Governor Spitzer is defending the rights of New Yorkers to eat a locally grown luxury food, foie gras. A state agency under the governor's control, the Department of Agriculture and Markets, is asking a state judge, Leslie Stein of state Supreme Court in Albany, to dismiss an animal rights lawsuit that claims ducks raised for foie gras production are so overfed as to be diseased and unfit for market. The lawsuit, filed in November 2006, demands that locally produced foie gras be designated an "adulterated" food product under state law. Such a designation would prevent the sale of the delicacy and could end New York's foie gras industry. In court papers filed late last week, lawyers for the state argue that the task of assessing food quality is better left to the Department of Agriculture and Markets than to the judge.
The lawyers claim that the department's commissioner is entitled to a wide degree of discretion when making a decision on whether to condemn a product. Currently, Mr. Spitzer's pick for the commissioner's job, Patrick Hooker, awaits confirmation. It is unclear whether Mr. Hooker's views regarding foie gras and its suitability for sale differ from those of his predecessor, Patrick Brennan, who was appointed by Mr. Spitzer's Republican predecessor, Governor Pataki.
A spokesman for Mr. Spitzer, who is a Democrat, declined to comment.
Last year, Chicago became the first city to ban foie gras after the city's aldermen found the conditions in which the birds were raised to amount to animal cruelty. A councilman from Manhattan, Alan Gerson, proposed a similar ordinance in New York last year.
There are two foie gras farms in New York, Hudson Valley Foie Gras and La Belle Farm, making the state one of the country's largest producers of the delicacy made from the fattened livers of geese and duck.

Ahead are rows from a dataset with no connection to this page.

(** C6, amended.  Decoding is an error exactly when the input with every
    quote removed is not an optionally signed, non-empty run of decimal
    digits whose value fits an int64; on an error the target keeps the
    value it had, and without one it holds the decoded instant. *)
Theorem UnmarshalJSON_error_iff (t : jsonTime) (s : string) :
  (snd (UnmarshalJSON t s) <> None
   <-> decimalInt64 (strings.Replace s quote) = false)
  /\ (snd (UnmarshalJSON t s) <> None -> fst (UnmarshalJSON t s) = t)
  /\ (snd (UnmarshalJSON t s) = None ->
      exists m, decimalValue (strings.Replace s quote) = Some m
                /\ fst (UnmarshalJSON t s) = time.Unix (m ÷ 1000) 0).
Proof.
  pose proof (ParseInt_spec (strings.Replace s quote)) as H.
  unfold UnmarshalJSON, decimalInt64.
  destruct (decimalValue (strings.Replace s quote)) as [v|].
  - destruct (int64.inRangeb v).
    + rewrite H. cbn. repeat split; try congruence.
      intros _. now exists v.
    + destruct (strconv.ParseInt _) as [q [e|]]; cbn in *; [|congruence].
      repeat split; try congruence.
  - destruct (strconv.ParseInt _) as [q [e|]]; cbn in *; [|congruence].
    repeat split; try congruence.
Qed.

(** ** The check *)

Section RunFacts.
Variable ParseArgs : list string -> Opts + string.
Variable Decode : string -> builds -> builds * option string.

Lemma run_exit args e w :
  ParseArgs args = inr e -> run ParseArgs Decode args w = (Exit 1, w).
Proof. intros E. unfold run. now rewrite E. Qed.

Lemma run_failed args o e w :
  ParseArgs args = inl o ->
  endpoint w (requestURL o) = inr e ->
  run ParseArgs Decode args w
  = (Return (checkers.Unknown ("Faild to fetch jenkins metrics: " ++ e)%string),
     after w (requestURL o) 0).
Proof.
  intros E1 E2. unfold run. rewrite E1. unfold bind, Get. now rewrite E2.
Qed.

Lemma run_fetched args o resp w :
  ParseArgs args = inl o ->
  endpoint w (requestURL o) = inl resp ->
  let bs := Builds (fst (Decode (Body resp) zeroBuilds)) in
  run ParseArgs Decode args w
  = match List.filter (tooLong (clock w (ticks w)) (criticalThreshold o)) bs with
    | b :: _ =>
        (Return (checkers.NewChecker checkers.CRITICAL (tooLongMessage b)),
         after w (requestURL o) 1)
    | [] =>
        match List.filter (tooLong (clock w (S (ticks w))) (warningThreshold o)) bs with
        | b :: _ =>
            (Return (checkers.NewChecker checkers.WARNING (tooLongMessage b)),
             after w (requestURL o) 2)
        | [] =>
            (Return (checkers.NewChecker checkers.OK
                       "No build that takes too long time exists"),
             after w (requestURL o) 2)
        end
    end.
Proof.
  intros E1 E2. cbv zeta. unfold run. rewrite E1.
  unfold bind at 1. unfold Get at 1. rewrite E2.
  destruct (Decode (Body resp) zeroBuilds) as [bs err]. cbn [fst].
  unfold bind at 1. rewrite filter_result. cbn [clock ticks endpoint requests].
  destruct (List.filter _ (Builds bs)) as [|b rest]; [|reflexivity].
  unfold bind at 1. rewrite filter_result. cbn [clock ticks endpoint requests].
  destruct (List.filter _ (Builds bs)) as [|b rest]; reflexivity.
Qed.
End RunFacts.

Section Scenarios.
Import Scenario checkers.

Example scenario_A :
  fst (run parse (delivers A) [] up)
  = Return (NewChecker CRITICAL "Build id = 57 takes too long time").
Proof. vm_compute. reflexivity. Qed.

When the Humane Society filed its suit last year it submitted reports by animal pathologists alleging that the forcible feeding process of the ducks renders them diseased.
"The most interesting thing is that the state agency tasked with the quality of New York's food has no evidence to present to contradict ours," an attorney for the Humane Society who filed the lawsuit, Carter Dillard, said. Instead, Mr. Dillard said, the state had only offered "hollow and meritless procedural arguments."
However, the court filing does offer hints at what arguments the state will put forward as the lawsuit is litigated. In deciding whether a food product should be banned, the agriculture department considers, among other things, what risk "a particular product may pose to human health," according to the filing. The case could be decided on purely procedural grounds. The Department of Agriculture and Markets told Judge Stein that none of the animal rights activists who joined the lawsuit have standing to appear in court. Those activists allege a wide range of harms resulting from the state's unwillingness to ban foie gras from sale. They claim to have suffered loss of appetites or an ongoing worry that they may have inadvertently eaten foie gras.
"Fear and speculative injury is insufficient" for standing, lawyers for the Department of Agriculture and Markets claim.
Attorneys representing the Department of Agriculture and Markets include Michael McCormick, Joan Kehoe, and Sarah Hall Peak. They work for the department itself, not the state attorney general's office, which sometimes handles litigation involving the state. The Humane Society is scheduled to respond to the state's motion next month.